--- WORK ITEM ---
Would you retype exactly the lines from the one containing "with_st_summary (Some summary)))" through the last line of the records below, and nothing else?

═══ GIVEN DATA

(** ** The claim *)

(** The part after the retry allowance was checked. *)
Definition claimRunnable (snapshotRevision : Z) (tree : TaskTree) (resource : AppTaskResource) : M AppTaskClaimResult :=
  let fence := resourceFence resource in
  let scope := beginResourceMutationScopeForTasks tree [taskId] in
  let initialConditionIds := default [] (st_conditionIds (status resource)) in
  let intent := resourceIntent resource in
  let agent := resolvedAgent tree intent (ci_appAgent input) in
  let latest := latestTaskAttempt tree taskId (Some (md_generation (metadata resource))) in
  let priorFacts := match latest with Some a => Some a | None => latestTaskAttempt tree taskId None end in
  previousAttempt ← lift (currentResourceAttempt tree resource);
  let '(tree, stale) :=
    if bool_decide (st_phase (status resource) = running) && bool_decide (previousAttempt = None)
    then repairRunning resource tree else (tree, None) in
  let canRecover := match previousAttempt with
    | Some a => negb (String.eqb (att_runtimeId a) (ce_runtimeId env)) &&
                (bool_decide (ci_reason input = Some ("attempt-recovery:" +:+ taskId)) || bool_decide (is_Some (attemptTrigger a)))
    | None => false
    end in
  match claimAdmission intent agent with
  | Throw summary => refuseClaim scope tree previousAttempt canRecover summary
  | Ok paths =>
      let '(claimedEvents, remainingEvents) := splitBatch resource (pendingBatch tree previousAttempt) in
      let hasTrigger := obj_has taskId (taskTriggers tree) || bool_decide (is_Some (previousAttempt ≫= attemptTrigger)) in
      let tree := match previousAttempt with
        | Some a =>
            if canRecover && negb hasTrigger then
              let summary := "Previous runtime attempt had no persisted trigger; retrying from current task facts" in
              finishAttempt taskId at_interrupted summary now tree
              |> updAttempt (att_id a) (fun a => failWith "previous-runtime-attempt-requeued" (bumpAttempt a))
              |> updResource taskId (touchResource now (fun st => st |> with_st_phase pending
                   |> with_st_currentAttemptId None |> with_st_summary (Some summary)))
            else tree
        | None => tree
        end in
      match obj_get taskId (resources tree) with
      | None => throws "unreachable: the claimed Task was read"
      | Some resource =>
          let go :=
            reason ← notClaimable tree resource intent snapshotRevision;
            match reason with
            | Some result => mret result
            | None => installAttempt fence initialConditionIds tree resource intent agent paths previousAttempt priorFacts
                        canRecover stale claimedEvents remainingEvents
            end in
          match previousAttempt with
          | Some a => if bool_decide (st_phase (status resource) = running) && negb canRecover then mret (busy taskId (att_id a))
                      else go
          | None => go
          end
      end
  end.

══════

--- SOLUTION TO THIS EXERCISE ---
                   |> with_st_currentAttemptId None |> with_st_summary (Some summary)))
            else tree
        | None => tree
        end in
      match obj_get taskId (resources tree) with
      | None => throws "unreachable: the claimed Task was read"
      | Some resource =>
          let go :=
            reason ← notClaimable tree resource intent snapshotRevision;
            match reason with
            | Some result => mret result
            | None => installAttempt fence initialConditionIds tree resource intent agent paths previousAttempt priorFacts
                        canRecover stale claimedEvents remainingEvents
            end in
          match previousAttempt with
          | Some a => if bool_decide (st_phase (status resource) = running) && negb canRecover then mret (busy taskId (att_id a))
                      else go
          | None => go
          end
      end
  end.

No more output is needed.